In spite of no promotional campaigns, Alibaba’s online retail service AliExpress has managed to grab attention of many Indian buyers. The etail portal, which was launched in 2010 acts as a platform for Chinese SMEs to serve global buyers. For Jack Ma, AliExpress’s success is a window to India’s ecommerce potential.
It has been reported that:
An executive of an ecommerce company revealed,
“They (AliExpress) deliver over 40,000 products every month. And that’s a conservative estimate. While most of the items shipped are low-ticket, ranging from Rs 200 to Rs 2,000 — the maximum demand for such products is from tier III and IV towns. And that’s what present ecommerce players in India are missing out.”
How Alibaba managed to do this? Most electronic products & accessories are sourced from China. Indian etailers add operational costs such as logistics, inventory holding, taxes and other miscellaneous charges to the final price. On the other hand, a Chinese merchant can sell the same product at 40% less price even after adding shipping and custom duty charges.
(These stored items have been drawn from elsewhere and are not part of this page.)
(* ===== verification/NearRender.v ===== *)
(** * NEAR Intents: rendering

    [presets/intents/render.rs], [verify.rs], [args.rs] and the entry points of [mod.rs] in
    [chain_parsers/visualsign-near]: the fields shown for each intent, envelope and signed
    payload. The types of [defuse-core] appear as the records and variants the renderer
    reads; their parsers, texts and signature checks are the class [NearTypes]. *)

From S2P Require Import Prelude Panic Json Payload Errors Charset External DecimalText Encodings Builders PlainText Registry NearText NearTokens NearSigning.

(** ** What is used of the NEAR and defuse crates *)

(** An account id has a character set of its own, and the texts of keys and deadlines are
    printable; a token id is any text. [payload_verify] returns [None] where the native
    [ecrecover] panics, which it does only on a recovery id outside 0 to 3. *)
Class NearTypes : Type := {
  AccountId : Type;
  as_str : AccountId → string;
  as_str_line a : line (as_str a);
  PublicKey : Type;
  show_public_key : PublicKey → string;
  show_public_key_line k : line (show_public_key k);
  to_implicit_account_id : PublicKey → AccountId;
  Deadline : Type;
  to_rfc3339 : Deadline → string;
  to_rfc3339_line d : line (to_rfc3339 d);
  TokenId : Type;
  show_token_id : TokenId → string;
  StateInit : Type;
  SignedBody : Type;
}.

Section types.
Context {T : NearTypes}.

Record NotifyOnTransfer := MkNotify { notify_msg : string; notify_state_init : option StateInit }.

Record TokenDiff := MkTokenDiff {
  td_diff : list (TokenId * Z);
  td_memo : option string;
  td_referral : option AccountId;
}.

Record Transfer := MkTransfer {
  tr_receiver_id : AccountId;
  tr_tokens : list (TokenId * N);
  tr_memo : option string;
  tr_notification : option NotifyOnTransfer;
}.

Record FtWithdraw := MkFtWithdraw {
  ft_token : AccountId;
  ft_receiver_id : AccountId;
  ft_amount : N;
  ft_memo : option string;
  ft_msg : option string;
  ft_storage_deposit : option N;
}.

Record NftWithdraw := MkNftWithdraw {
  nft_token : AccountId;
  nft_receiver_id : AccountId;
  nft_token_id : string;
  nft_memo : option string;
  nft_msg : option string;
  nft_storage_deposit : option N;
}.

Record MtWithdraw := MkMtWithdraw {
  mt_token : AccountId;
  mt_receiver_id : AccountId;
  mt_token_ids : list string;
  mt_amounts : list N;
  mt_memo : option string;
  mt_msg : option string;
  mt_storage_deposit : option N;
}.

Inductive Intent : Type :=
| ITokenDiff (td : TokenDiff)
| ITransfer (t : Transfer)
| IFtWithdraw (w : FtWithdraw)
| INftWithdraw (w : NftWithdraw)
| IMtWithdraw (w : MtWithdraw)
| INativeWithdraw (receiver_id : AccountId) (amount : N)
| IAddPublicKey (public_key : PublicKey)
| IRemovePublicKey (public_key : PublicKey)
| ISetAuthByPredecessorId (enabled : bool)
| IStorageDeposit (contract_id deposit_for_account_id : AccountId) (amount : N)
| IAuthCall (contract_id : AccountId) (msg : string) (attached_deposit : N)
    (state_init : option StateInit).

Record DefusePayload := MkDefusePayload {
  signer_id : AccountId;
  verifying_contract : AccountId;
  deadline : Deadline;
  nonce : bytes;
  intents : list Intent;
}.

(** The secp256k1 standards carry a [[u8; 65]]; the rest of a signed payload is opaque. *)
Inductive MultiPayload : Type :=
| Nep413 (body : SignedBody)
| Erc191 (signature : vec byte 65) (body : SignedBody)
| Tip191 (signature : vec byte 65) (body : SignedBody)
| RawEd25519 (body : SignedBody)
| WebAuthn (body : SignedBody)
| TonConnect (body : SignedBody)
| Sep53 (body : SignedBody).
End types.

(** The checks and parsers of the crates. *)
Class NearCrates {T : NearTypes} : Type := {
  payload_verify : MultiPayload → option (option PublicKey);
  payload_verify_panics mp :
    payload_verify mp = None →
    ∃ sig body b, (mp = Erc191 sig body ∨ mp = Tip191 sig body) ∧
      vec_to_list sig !! 64 = Some b ∧ (4 ≤ byte_to_Z b)%Z;
  extract_defuse_payload : MultiPayload → result string DefusePayload;
  parse_execute_intents_args : bytes → result string (list MultiPayload);
  parse_defuse_payload : bytes → result string DefusePayload;
  has_expired : Deadline → bool;
  is_nep141 : string → bool;
}.

Abbreviation fields_m := (result (crash VisualSignError) (list SignablePayloadField)).
Abbreviation field_m := (result (crash VisualSignError) SignablePayloadField).

(** A built field, without its annotations. *)
Definition built (m : result VisualSignError AnnotatedPayloadField) : field_m :=
  a ← lift m; Ok (signable_payload_field a).

(** The loop that extends the fields with those of each element. *)
Fixpoint extend_each {A} (f : A → fields_m) (l : list A) : fields_m :=
  match l with
  | [] => Ok []
  | x :: l => a ← f x; b ← extend_each f l; Ok (a ++ b)
  end.

Definition NEAR_SYMBOL : string := "NEAR".
Definition NEAR_DECIMALS : N := 24.

Definition EMPTY_VALUE : string := "(empty)\".

Definition nonempty_filtered (text : option string) : option string :=
  match text with
  | Some t => let f := charset_safe t in if is_empty_string f then None else Some f
  | None => None
  end.

Definition present_value (text : string) : string :=
  let filtered := charset_safe text in
  if is_empty_string filtered then EMPTY_VALUE else filtered.

Section render.
(** Whether the [diagnostics] feature is on. *)
Context {T : NearTypes} {C : NearCrates} {H : HexCodec} {E : RegexEngine} (diagnostics : bool).

Definition text (label t : string) : field_m := built (create_text_field label t).
Definition amount (label a abbreviation : string) : field_m :=
  built (create_amount_field label a abbreviation).

Definition diagnostic (rule message : string) : field_m :=
  if diagnostics then
    Ok (signable_payload_field
          (create_diagnostic_field rule "near-intents" SevWarn (charset_safe message) None))
  else text "Warning" (rule +:+ ": " +:+ charset_safe message).

(** A field that fails to build is left out. *)
Definition rejected_metadata_diagnostics (rejected : list RejectedTokenMetadata)
    : list SignablePayloadField :=
  omap (fun r =>
          let message := "token metadata supplied for " +:+ rj_asset_id r
                         +:+ " was rejected and not used: " +:+ rj_reason r in
          match diagnostic "rejected-token-metadata" message with
          | Ok field => Some field
          | Err _ => None
          end) rejected.

Definition token_amount_field (label asset_id : string) (raw : N) (registry : Reg) : fields_m :=
  let resolved := resolve is_nep141 asset_id registry in
  let asset_id := charset_safe asset_id in
  match resolved with
  | Some meta =>
      units ← format_units raw (decimals meta);
      field ← amount label units (symbol meta);
      match unverified_cause (provenance meta) with
      | Some cause =>
          d ← diagnostic "unverified-token-metadata"
                ("symbol/decimals for " +:+ asset_id +:+ ": " +:+ cause);
          Ok [field; d]
      | None => Ok [field]
      end
  | None =>
      f ← text label (show_Z (Z.of_N raw) +:+ " (unresolved " +:+ asset_id +:+ ")");
      Ok [f]
  end.

Definition near_amount_field (label : string) (yocto : N) : field_m :=
  units ← format_units yocto NEAR_DECIMALS;
  amount label units NEAR_SYMBOL.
Therefore, expectations from Alibaba are high, since it is known as a seller-friendly organization.
A seller, Anup left a comment below this IOS article on Alibaba’s 2016 entry,
“Welcome Alibaba to India. I think if they enter this e-commerce market in india to capture the major retailers, they should enter with their minimum commission and minimum charges. Because other companies they are charging higher commission and hidden expenses from merchants. Most of the merchants are not happy with India e-commerece companies because of their non-cooperation policy for the merchants. They work on clients basis attitude.”
Find out how
Existing ecommerce players will have to fight at two fronts. First, offer products at affordable prices to match Chinese etailer’s pricing. Second, woo sellers to maintain its seller base and deflate poaching attempts.
The wooing has already started. From waiving shipping charges entirely to offering full compensation on returned damaged products, etailers are doling out incentives to sellers in order to please them. All thanks to the Chinese biggie.
“It’s the sellers and the consumers who stand to benefit most from the dogfight between the ecommerce players. It’s not that ecommerce players have become generous to sellers. They are being forced to do so because of the threat from Alibaba,” asserted Darshan Mehta, a seller from Mumbai.
Merchants feel that with Alibaba’s entry, Indian ecommerce companies will finally listen to their grievances. If not, then they are more than happy to take their business on the new platform.
“I would have never imagined such a thing some three years ago. But cut-throat competition means ecommerce players are going all out to woo sellers. Consumer loyalty would be hard to achieve, so they are trying their luck with sellers,” said a Delhi-based seller Rajat Sethi.